VANCOUVER, June 22, 2012 /CNW/ - OSI Geospatial Inc. (TSXV: OSI) ("OSI"
or the "Company") is pleased to announce that the Supreme Court of
British Columbia issued its final order (the "Final Order") today
approving the Company's previously announced going private transaction
to be completed by way of a plan of arrangement under the Business Corporations Act (British Columbia) (the "Transaction"). Subject to and following final
approval of the TSXV the Company expects to delist from the TSXV and
close the Transaction in July 2012.
The Transaction provides, among other things, that (i) each Class "B"
Series 2 Preference Share (a "Preferred Share") held by a Preferred
Shareholder be converted into common shares of the Company (the "Common
Shares") at a conversion rate of 156.667 Common Shares, which is
equivalent to a value of $9.40 per Preferred Share, and (ii), all of
the issued and outstanding Common Shares be consolidated on a 250,000
to 1 basis and Common Shareholders holding less than one
post-consolidation Common Share be paid $0.060 in cash, representing a
33% premium to the pre-consolidation market price for the Common
Shares, per pre-consolidation Common Share held by them.

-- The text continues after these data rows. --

Lemma on_key_release_surroundings k s :
  surroundings (on_key_release k s) = surroundings s.
Proof.
  unfold on_key_release.
  repeat match goal with
         | |- context [if ?b then _ else _] => destruct b
         end; reflexivity.
Qed.

(** X10. The list of platforms the physics engine was built with is
    never replaced: no run of frames, whatever levels it loads and
    however it ends, and no key event changes it. *)
Theorem engine_platforms_never_change E s :
  (forall n, engine_platforms (state_of (frames E n s)) = engine_platforms s) /\
  (forall k, engine_platforms (on_key_press E k s) = engine_platforms s) /\
  (forall k, engine_platforms (on_key_release k s) = engine_platforms s).
Proof.
  split; [|split].
  - intros n. revert s. induction n as [|n IH]; intros s; [reflexivity|].
    simpl. unfold bind.
    pose proof (on_update_platforms E s) as H.
    destruct (on_update E s) as [[] s1|x s1]; simpl in *; [|exact H].
    rewrite IH. exact H.
  - intros k. pose proof (on_key_press_surroundings E k s) as H.
    unfold surroundings in H. inversion H. reflexivity.
  - intros k. pose proof (on_key_release_surroundings k s) as H.
    unfold surroundings in H. inversion H. reflexivity.
Qed.

Lemma player_core_others s t :
  others s = others t -> player_core (player s) = player_core (player t).
Proof. unfold others. intros H. inversion H. reflexivity. Qed.

(** X11. The rules of a frame (lines 165-189) change of the player only
    its position and its control profile: size, velocity, colour,
    facing, counters, jump state and movement request are as before,
    however the rules end. The profile itself is the ground one when the
    engine reported the player grounded at the start of the frame, and
    the air one otherwise, a level change in between notwithstanding. *)
Theorem rules_change_position_and_control_only E s :
  player_core (player (state_of (update_rules E s))) = player_core (player s) /\
  movement_control (player (state_of (update_rules E s)))
  = (if grounded E s then GROUND_CONTROL E else AIR_CONTROL E) /\
  dash_emitters (state_of (on_update E s)) = dash_emitters s.
Proof.
  split; [|split].
  - apply (kept_update_rules E _ (fun s => player_core (player s)) player_core_others);
      intros; reflexivity.
  - rewrite (kept_rules_tail E _ (fun s => movement_control (player s))).
    + rewrite (kept_update_end E _ (fun s => movement_control (player s))).
      * reflexivity.
      * unfold others. intros a b H. inversion H. reflexivity.
      * intros; reflexivity.
      * intros; reflexivity.
    + unfold others. intros a b H. inversion H. reflexivity.
    + intros; reflexivity.
  - unfold on_update, bind.
    pose proof (kept_update_rules E _ dash_emitters
                  (fun a b H => f_equal (fun o => snd (fst o)) H)
                  (fun _ _ _ => eq_refl) (fun _ _ => eq_refl) (fun _ _ => eq_refl) s) as Hr.
    destruct (update_rules E s) as [[] s1|x s1]; simpl in *; exact Hr.
Qed.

Further details regarding the Transaction are set out in the management
information circular dated May 16, 2012, which is available under the
Company's profile on SEDAR.
About OSI Geospatial Inc.
OSI Geospatial Inc. operates two distinct business units: Offshore
Systems Ltd. (based in Vancouver, British Columbia), a world-leading
naval fleet supplier of integrated navigation and tactical solutions;
and CHI Systems, Inc. (based in Philadelphia, Pennsylvania), a
leading-edge research, development, and systems integration supplier of
technology solutions for defense, aerospace, health, and bioscience
markets. OSI Geospatial systems and software are in use by military,
government, and commercial customers around the world. The Company is
publicly traded on the TSX Venture Exchange. For additional information
please visit www.osigeospatial.com.
Information set forth in this news release may involve forward-looking
statements under applicable securities laws. Forward-looking statements
are statements that relate to future, not past, events. In this
context, forward-looking statements often address expected future
business and financial performance, and often contain words such as
"anticipate", "believe", "plan", "estimate", "expect", and "intend",
statements that an action or event "may", "might", "could", "should",
or "will" be taken or occur, or other similar expressions. All
statements, other than statements of historical fact, included herein
including, without limitation, statements about the completion of the
Transaction and regulatory and court approvals, are forward looking
statements. By their nature, forward-looking statements involve known
and unknown risks, uncertainties and other factors which may cause our
actual results, performance or achievements, or other future events, to
be materially different from any future results, performance or
achievements expressed or implied by such forward-looking statements.
Such factors include, among others, the following risks: the need for
additional financing; operational risks associated with mineral
exploration; fluctuations in commodity price and title matters or other
reports and filings with the TSX Venture Exchange and applicable
Canadian securities regulators. Forward-looking statements are made
based on management's beliefs, estimates and opinions on the date that
statements are made and the Company undertakes no obligation to update
forward-looking statements if these beliefs, estimates and opinions or
other circumstances should change, except as required by applicable
securities laws. Investors are cautioned against attributing undue
certainty to forward-looking statements.
Neither TSX Venture Exchange nor its Regulation Services Provider (as
that term is defined in the policies of the TSX Venture Exchange)
accepts responsibility for the adequacy or accuracy of this release.